The Kullback-Leibler Divergence Proof of Exact Same Distribution

The Kullback-Leibler Divergence (KL Divergence) is defined as follows, for the distributions $P,Q$ and the outcome space $\mathcal X$, $$D_{\text{KL}}(P\parallel Q)=\mathbb E_{x\sim P}\left[\log\dfrac{P(x)}{Q(x)}\right]=\sum_{x\in \mathcal X} P(x)\log\left(\dfrac{P(x)}{Q(x)}\right).$$ I saw somewhere said that with a little math (I retain here that $\mathcal X$ is a space of discrete RV) if $$D_{\text{KL}}(P\parallel Q)=0\Longrightarrow P,Q \text{ are the exact same distribution. }$$

I'm not sure with the right term above but maybe this?
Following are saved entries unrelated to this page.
(** * x402 facilitator service: routing and dispatch of [src/index.ts]

    A shallow embedding of the request handlers of the facilitator
    ([POST /verify], [POST /settle], [GET /health/rpc], [GET /supported],
    [GET /health]) together with the process-wide configuration they read.

    The payment-protocol library, the schemas and the wall clock are
    collaborators of the handlers: they are gathered in the record [Library]
    and every statement below quantifies over them.  A handler is a
    computation in a small state-and-exception monad whose state holds the
    number of clock readings made so far, the handler's local [network]
    variable and the list of collaborator calls and console records it has
    produced. *)

From Stdlib Require Import ZArith.
From stdpp Require Import base strings list gmap.

Local Open Scope Z_scope.
Local Open Scope string_scope.
Local Open Scope list_scope.

(** ** JavaScript values the handlers inspect *)

(** Anything a [throw] can carry.  The handlers only distinguish
    [error instanceof Error] (then they read [message] and [stack]) from
    every other value (of which only [String(error)] is ever used). *)
Inductive thrown : Type :=
| ErrorObject (message stack : string)
| NonError (text : string).

#[global] Instance thrown_eq_dec : EqDecision thrown.
Proof. solve_decision. Defined.

(** Truthiness of a string: only the empty string is falsy. *)
Definition truthy (s : string) : bool := bool_decide (s ≠ "").

(** [error instanceof Error ? error.message : fallback] *)
Definition message_or (fallback : string) (error : thrown) : string :=
  match error with
  | ErrorObject message _ => message
  | NonError _ => fallback
  end.

(** [error instanceof Error ? error.message : String(error)] *)
Definition message_or_string (error : thrown) : string :=
  match error with
  | ErrorObject message _ => message
  | NonError text => text
  end.

(** [error instanceof Error ? error.stack : undefined] *)
Definition stack_or_undefined (error : thrown) : option string :=
  match error with
  | ErrorObject _ stack => Some stack
  | NonError _ => None
  end.

(** [value || fallback] on an optional string. *)
Definition or_else (value : option string) (fallback : string) : string :=
  match value with
  | Some s => if truthy s then s else fallback
  | None => fallback
  end.

(** Result of evaluating an expression that may throw. *)
Inductive completion (A : Type) : Type :=
| Normal (value : A)
| Throw (error : thrown).
Arguments Normal {A} value.
Arguments Throw {A} error.

(** ** Process configuration (lines 48-77) *)

(** The environment variables after [process.env.X || ""]. *)
Record Env : Type := {
  EVM_PRIVATE_KEY : string;
  SVM_PRIVATE_KEY : string;
  SVM_RPC_URL : string;
  SEPOLIA_RPC_URL : string;
  FILECOIN_CALIBRATION_RPC_URL : string
}.

Record SvmConfig : Type := { rpcUrl : string }.

(** [rpcUrls] is an object literal read with [Object.entries]: the order of
    its keys is the order of insertion, hence an association list. *)
Record EvmConfig : Type := { rpcUrls : list (string * string) }.

Record X402Config : Type := {
  svmConfig : option SvmConfig;
  evmConfig : option EvmConfig
}.

(** Spreading [cond && { ... }] contributes the object's keys when [cond] is
    a non-empty string and nothing when it is the empty string. *)
Definition x402Config (env : Env) : option X402Config :=
  if truthy (SVM_RPC_URL env) || truthy (SEPOLIA_RPC_URL env)
     || truthy (FILECOIN_CALIBRATION_RPC_URL env)
  then Some {|
    svmConfig :=
      if truthy (SVM_RPC_URL env)
      then Some {| rpcUrl := SVM_RPC_URL env |} else None;
    evmConfig :=
      if truthy (SEPOLIA_RPC_URL env) || truthy (FILECOIN_CALIBRATION_RPC_URL env)
      then Some {| rpcUrls :=
        (if truthy (SEPOLIA_RPC_URL env)
         then [("sepolia", SEPOLIA_RPC_URL env)] else [])
        ++ (if truthy (FILECOIN_CALIBRATION_RPC_URL env)
            then [("filecoin-calibration", FILECOIN_CALIBRATION_RPC_URL env)]
            else []) |}
      else None
  |}
  else None.

(** The start-up guard of lines 56-60: the process exits unless one of the
    two private keys is present. *)
Definition starts (env : Env) : bool :=
  truthy (EVM_PRIVATE_KEY env) || truthy (SVM_PRIVATE_KEY env).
For discrete RV $X$ where $P(\cdot=\cdot'),Q(\cdot=\cdot')$ are the probabilty corresponding to the distribution $P,Q$ respectively, then $\forall x\in\mathcal X$ $$P(X=x)=Q(X=x).$$ I tried to prove this claim but I think I could only for the rational probability. How can we prove it for all cases? I wrote here the case of $2$ possible outcomes, i.e. the number of outcomes $\#\mathcal X=2$ and this method can extended to any finite number.

Therefore, let $P$s, $Q$s be the probabilities, $$D_{\text{KL}}(P\parallel Q)=P_1\log\dfrac{P_1}{Q_1}+P_2\log\dfrac{P_2}{Q_2}, P_1+P_2=1=Q_1+Q_2$$

$$D_{\text{KL}}(P\parallel Q)=0\Longleftrightarrow\log\left[\left(\dfrac{P_1}{Q_1}\right)^{P_1}\left(\dfrac{P_2}{Q_2}\right)^{P_2}\right]=0\Longleftrightarrow P_1^{P_1}P_2^{P_2}=Q_1^{P_1}Q_2^{P_2}$$ If we let $P_1=\frac{r}{q}, r<q,$ the right-handed side is, by AM-GM inequality,

$$\dfrac{1}{q^q}=\dfrac{Q_1^rQ_2^{q-r}}{r^r(q-r)^{q-r}}\le \left(\dfrac{\overbrace{\dfrac{Q_1}{r}+\dfrac{Q_1}{r}+\cdots+\dfrac{Q_1}{r}}^{r}+\overbrace{\dfrac{Q_2}{q-r}+\dfrac{Q_2}{q-r}+\cdots \dfrac{Q_2}{q-r}}^{q-r}}{q}\right)^q=\dfrac{1}{q^q}$$

Hence, by the equality of AM-GM we obtain $Q_1/r=Q_2/(q-r)\Longrightarrow P_1=Q_1$ and $P_2=Q_2$. How can we show that this is the case for irrational number? I don't know how to apply the inequality for such cases.


Solution 1:

This is a special case of Gibb's inequality, which asserts KL divergence between discrete distributions is always nonnegative, and is zero iff distributions are the same.

To deal with zero masses, note that KL divergence is only defined if the zeros of $Q$ are a subset of the zeros of $P$; further, we would assign a summand in the KL divergence to be zero at a given $x$ if $P(x)=0$. Thus, we can restrict our sum to $S\equiv \{x\in\mathcal{X}:P(x)>0\}.$

We show Gibb's inequality by appealing to Jensen's inequality, since log is concave:

$$D_{\text{KL}}(P\|Q)=-\mathbb{E}_{X\sim P}\left[\log\frac{Q(X)}{P(X)}\right]\geq -\log \mathbb{E}_{X\sim P}\left[\frac{Q(X)}{P(X)}\right]=-\log \sum_{x\in S}Q(x)\geq 0,$$

where the final inequality comes from $\sum_{x\in S}Q(x)\leq 1 $ (recall we dropped any $x:P(x)=0$).

Jensen's inequality holds with equality iff the transformation is affine on some convex set occurring with prob. 1; this subsumes the case where the object whose expectation is taken is a.s. constant.

Since log is strictly concave, KL divergence is thus zero iff

  1. $Q(x)=P(x)\forall x\in S$
  2. $\sum_{x\in S}Q(x)= 1$.

Note that since $Q$ is zero only if $P$ is zero, 1 and 2 occur iff $Q(x)=P(x)\forall x\in\mathcal{X}.$